As a community activist, Merelyn Bates-Mims, center in red cap, last week joined Civil Rights leader Rev. Jesse Jackson at the closed Kroger store in Walnut Hills in a protest of the closing of Kroger stores in minority neighborhoods. Photo by Dan Yount
By Herald Staff
The Cincinnati City Council recognized human rights and social justice advocate and educator Merelyn B. Bates-Mims, Ph.D., of Cincinnati, with International Women’s Day and Women’s History Month honors on March 14.
Each year, Councilman Chris Seelbach and Cincinnati City Council recognize women from across the community who are making history today through their work advocating for rights, progress and inclusion across our community.

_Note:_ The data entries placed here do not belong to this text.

(** *** Entries *)

Definition no_entries (s : cache) := (blocks s, parts s).
Instance no_entries_blind : Blind no_entries.
Proof. by split. Qed.
Lemma rest_ensureFile {X} (f : cache -> X) {B : Blind f} fh k :
  (forall s g, f (s <| files ::= g |>) = f s) -> fixes f (ensureFile fh k).
Proof.
  intros Hf. unfold ensureFile. apply fix_read. intros s. unfold id. destruct (files s !! fh); [done|].
  apply (fix_bind f); [apply fix_new_ptr; exact B|intros a; apply fix_mod; intros t; apply Hf].
Qed.
Lemma rest_load_key {X} (f : cache -> X) {B : Blind f} fh :
  (forall s g, f (s <| files ::= g |>) = f s) -> fixes f (load_key fh).
Proof.
  intros Hf. unfold load_key. apply fix_bind; [apply fix_os_read_text; exact B|]. intros [b|e]; [|done].
  destruct (parseKey b); [|done]. case_bool_decide; [|done]. apply fix_then; [by apply rest_ensureFile|]. apply fix_mod; intros s; apply Hf.
Qed.
Lemma entries_load_temps k : fixes no_entries (load_temps k).
Proof. unfold load_temps. apply fix_read. intros s. apply fix_foreach. intros x. destruct (file_at _ _) as [[??]|]; [by apply fix_mod|done]. Qed.
Lemma entries_load_text_temps k : fixes no_entries (load_text_temps k).
Proof. unfold load_text_temps. apply fix_read. intros s. apply fix_foreach. intros x. destruct (texts _ !! _); [by apply fix_mod|done]. Qed.

Definition before_blocks (s : cache) : Prop := level s /\ parts s = ∅.
Lemma level_ensureFile fh k s : level s -> level (ensureFile fh k s).2.
Proof. unfold level. by rewrite (acct_ensureFile fh k s). Qed.
Lemma keep_level {A} (m : CM A) : fixes defect m -> keeps level m.
Proof. intros H s Hs. unfold level. by rewrite (H s). Qed.
Lemma opens_none m : bm_f m = None -> opens m = 0.
Proof. unfold opens. by intros ->. Qed.
(** Entering a block that is not there. *)
Lemma level_add_block id m s n :
  blocks s !! id = None -> opens m = 0 -> bm_size m = n -> level s -> level (s <| blocks ::= insert id m |> <| bytes ::= Z.add n |>).
Proof. intros Hn Ho <- H. unfold level. rewrite <- H. vec; rewrite msum_insert by done; lia. Qed.
Lemma blocks_add_block (id : blockID) (m : blockMeta) (s : cache) (l : list blockID) (n : Z) :
  id ∉ l -> (forall y, y ∈ l -> blocks s !! y = None) ->
  forall y, y ∈ l -> blocks (s <| blocks ::= insert id m |> <| bytes ::= Z.add n |>) !! y = None.
Proof. intros Hid H y Hy. simpl. rewrite lookup_insert_ne; [by apply H|]. by intros ->. Qed.

Definition entering (id : blockID) (l : list blockID) (s : cache) : Prop :=
  before_blocks s /\ blocks s !! id = None /\ forall y, y ∈ l -> blocks s !! y = None.
Definition entered (l : list blockID) (s : cache) : Prop := before_blocks s /\ forall y, y ∈ l -> blocks s !! y = None.
Lemma keep_entering {A} id l (m : CM A) : fixes defect m -> fixes no_entries m -> keeps (entering id l) m.
Proof.
  intros H1 H2 s ([Hl Hp] & Hi & Hy). specialize (H1 s). specialize (H2 s). injection H2 as Hb Hq.
  split; [split; [unfold level; by rewrite H1|by rewrite Hq]|]. rewrite Hb. done.
Qed.
Lemma entering_entered id l s : entering id l s -> entered l s.
Proof. by intros (H & _ & Hy). Qed.
Lemma load_block_ok id l : id ∉ l -> triple (entering id l) (load_block id) (fun _ => entered l).
Proof.
  intros Hid. unfold load_block. eapply triple_bind; [apply (keep_entering id l); done|]. intros d. cbn beta.
  destruct (file_at d _) as [[i n]|]; [|apply triple_ret, entering_entered].
  eapply triple_then; [apply (keep_entering id l); [apply acct_ensureFile|by apply rest_ensureFile]|].
  eapply triple_bind; [apply (keep_entering id l); [apply fix_os_read_text|apply fix_os_read_text]; apply _|]. intros raw. cbn beta.
  eapply triple_bind; [apply (keep_entering id l); [apply fix_new_ptr|apply fix_new_ptr]; apply _|]. intros ptr. cbn beta.
  assert (Hrm : triple (entering id l) (removePartialBlock id) (fun _ => entered l)).
  { eapply triple_post; [apply (keep_entering id l); apply fix_removePartialBlock; apply _|]. intros a s. apply entering_entered. }
  assert (Hin : forall m sz, opens m = 0 -> bm_size m = sz ->
    triple (entering id l) (cmod (fun s => s <| blocks ::= insert id m |> <| bytes ::= Z.add sz |>)) (fun _ => entered l)).
  { intros m sz Ho Hsz. apply triple_mod. intros s ([Hl Hp] & Hi & Hy).
    split; [split; [by apply level_add_block|done]|]. by apply blocks_add_block. }
  destruct raw as [raw|e].
  - destruct (decodePartial raw) as [pt|]; [|done]. destruct (negb _); [done|].
    apply triple_mod. intros s Hs. refine (Hin ((newMeta ptr (p_have pt * p_sub pt) (n_mtime n)) <| bm_partial := Some pt |>
      <| sidecarOn := true |> <| sidecarHave := p_have pt |> <| sidecarAt := now s |>) (p_have pt * p_sub pt) _ _ s Hs); [by apply opens_none|done].
  - eapply triple_then; [by apply Hin; [apply opens_none|]|]. intros s Hs. exact Hs.
Qed.
Lemma load_blocks_ok l : NoDup l ->
  triple (fun s => before_blocks s /\ blocks s = ∅) (cforeach l load_block) (fun _ => before_blocks).
Proof.
  intros Hl. eapply triple_pre; [|apply (each_new before_blocks (fun id s => blocks s !! id = None) load_block l Hl)].
  - intros s [H Hb]. split; [done|]. intros x _. by rewrite Hb, lookup_empty.
  - intros id l' Hid. apply load_block_ok, Hid.
Qed.

(** *** Complete and sparse files *)

Lemma parts_detachWhole fh s : parts (detachWhole fh s) = parts s.
Proof.
  unfold detachWhole. destruct (files s !! fh) as [fs|]; [|done]. destruct (whole fs) as [i|]; [|done].
  unfold releaseObject. destruct (objects _ !! i); [|done]. by destruct (_ && _).
Qed.
Lemma parts_attachWhole fh inf s : parts (attachWhole fh inf s) = parts s.
Proof.
  unfold attachWhole. set (s1 := match files s !! fh with Some fs => _ | None => s end).
  assert (H1 : parts s1 = parts s).
  { unfold s1. destruct (files s !! fh) as [fs|]; [|done]. destruct (whole fs); [|done].
    destruct (bool_decide _); [done|apply parts_detachWhole]. }
  rewrite <- H1. by destruct (objects s1 !! inf_id inf).
Qed.
Instance parts_blind : Blind parts.
Proof. by split. Qed.
Lemma acct_load_hydrated fh : fixes defect (load_hydrated fh).
Proof.
  unfold load_hydrated. apply fix_read. intros s. destruct (file_at _ _) as [[i n]|]; [|done].
  rewrite (fix_then defect); [done|apply acct_ensureFile|apply fix_mod; intros t; apply defect_attachWhole].
Qed.
Lemma parts_load_hydrated fh : fixes parts (load_hydrated fh).
Proof.
  unfold load_hydrated. apply fix_read. intros s. destruct (file_at _ _) as [[i n]|]; [|done].
  rewrite (fix_then parts); [done|by apply rest_ensureFile|apply fix_mod; intros t; apply parts_attachWhole].
Qed.
Lemma link_attach fh inf : triple (has_file fh) (cmod (attachWhole fh inf)) (fun _ => linked).
Proof. intros s [Hl Hf]. by apply linked_attachWhole. Qed.
Lemma link_load_hydrated fh : keeps linked (load_hydrated fh).
Proof.
  unfold load_hydrated. apply keeps_bind; [by intros s|]. intros d. destruct (file_at _ _) as [[i n]|]; [|by apply triple_ret].
  eapply triple_then; [apply ensureFile_has|apply link_attach].
Qed.
Lemma sized_op {A} (m : CM A) s : KS m -> sized (sc s) -> sized (sc (runs_op m s)).
Proof. intros Hm. apply Hm. Qed.
Lemma sized_step c s : sized (sc s) -> sized (sc (cstep c s)).
Proof.
  intros H. destruct c; try (apply sized_op; [|done]).
  - apply size_ReadAt.
  - apply size_Get.
  - unfold Has. apply keeps_bind; [apply size_locate|sizing].
  - unfold HasRange. apply keeps_bind; [apply size_locateRange|sizing].
  - apply size_HydratedPath.
  - apply size_put.
  - apply size_PutAsync.
  - apply size_PutRange.
  - cbn [cstep]. pose proof (size_dequeue (sc s) H) as H1. destruct (dequeue (sc s)) as [[id|] c1]; [|done].
    pose proof (size_flush_begin id c1 H1) as H2. by destruct (flush_begin id c1).
  - cbn [cstep]. destruct (flights s !! n) as [f|]; [|done]. by apply (size_flush_end f).
  - apply size_sweepClaims.
  - apply size_hydrateDue.
  - cbn [cstep]. pose proof (size_hydrate_begin k (sc s) H) as H1. by destruct (hydrate_begin k (sc s)) as [[[j|]|e] c1].
  - cbn [cstep]. destruct (hydrations s !! n) as [j|]; [|done]. destruct (bool_decide _); [|done].
    pose proof (size_hydrate_copy j (sc s) H) as H1. by destruct (hydrate_copy j (sc s)) as [[[j'|]|e] c1].
  - cbn [cstep]. destruct (hydrations s !! n) as [j|]; [|done]. destruct (bool_decide _); [done|]. by apply size_hydrate_publish.
  - cbn [cstep]. pose proof (size_putWhole_begin k size (sc s) H) as H1. by destruct (putWhole_begin k size (sc s)) as [[j|e] c1].
  - cbn [cstep]. destruct (streams s !! n) as [j|]; [|done]. destruct (bool_decide _); [|done].
    pose proof (size_putWhole_copy j r failed (sc s) H) as H1. by destruct (putWhole_copy j r failed (sc s)) as [[j'|e] c1].
  - cbn [cstep]. destruct (streams s !! n) as [j|]; [|done]. destruct (bool_decide _); [done|]. by apply size_putWhole_publish.
  - apply size_remembered, size_installWhole.
  - apply size_remembered, size_installWhole.
  - apply size_remembered, size_installWhole.
  - cbn [cstep]. pose proof (size_OpenWhole k (sc s) H) as H1. by destruct (OpenWhole k (sc s)) as [[[i o]|e] c1].
  - cbn [cstep]. destruct (leases s !! n) as [o|]; [|done]. by apply size_closeWhole.
  - apply size_Pin.
  - apply size_SetUserPin.
  - unfold Forget. apply keeps_then; [apply size_forgetFile|sizing].
  - apply size_forgetFile.
  - apply size_GC.
  - cbn [cstep]. pose proof (size_ReserveDisk dir n (sc s) H) as H1. by destruct (ReserveDisk dir n (sc s)) as [[u|e] c1].
  - cbn [cstep]. destruct (reservations s !! n) as [w|]; [|done]. by apply size_releaseDisk.
  - apply size_close_begin.
  - cbn [cstep]. destruct (_ && _); [|done]. by apply size_close_end.
  - exact H.
  - cbn [cstep]. by case_bool_decide.
Qed.
Lemma sized_run l s : sized (sc s) -> sized (sc (run_calls l s)).
Proof. revert s. induction l as [|c l IH]; intros s H; [done|]. apply IH. by apply sized_step. Qed.
Lemma sized_boot d t : sized (sc (boot d t)).
Proof. apply size_reload. by split_and!. Qed.
End Run.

“We are recognizing and honoring Dr. Merelyn B. Bates-Mims, a Fulbright scholar, for her achievements and significant contributions to education, public service and social justice during Women’s History Month, which includes International Women’s Day,’’ Seelbach said.
According to information Seelbach provided about Bates-Mims during the presentation, she obtained her bachelor of arts degree in liberal arts from the University of Louisiana in her home state, but has lived most of her adult life in Cincinnati, where she obtained a master of education degree from Xavier University and her doctorate (with distinction) from the University of Cincinnati in interdisciplinary studies (administration, linguistics and French).
IN 1984, she was awarded a Fulbright, for research in comparative-historical Pidgin-Creole languages and linguistics at Yaoundé University, Republic of Cameroon, and three other universities in West Africa.
In 1986, Bates-Mims became the founding director of Xavier University’s College Opportunity Program, a partnership between Xavier and Cincinnati Public Schools, which was featured on CBS News’ Sunday Morning with host Charles Kuralt.
She has been an educator at Princeton City Schools.
She served as chief administrator of the Equal Opportunity Program of Ohio and as a consultant mediator for the Equal Employment Opportunity Commission.
Bates-Mims was founding chair of the Coalition on Human Rights’ Darfur Campaign at Christ Church Cathedral.
She was founding chair of the Coalition on Human Rights’ Darfur Campaign at Christ Church Cathedral.
She is founding chair of the Organization of Procedural Justice commissioned by the Episcopal Diocese of Southern Ohio, which works to reform sentencing guidelines that have subjected men, especially young African Americans, to excessive sentences for minor crimes in what is being referred to as a form of “modern day slavery.’’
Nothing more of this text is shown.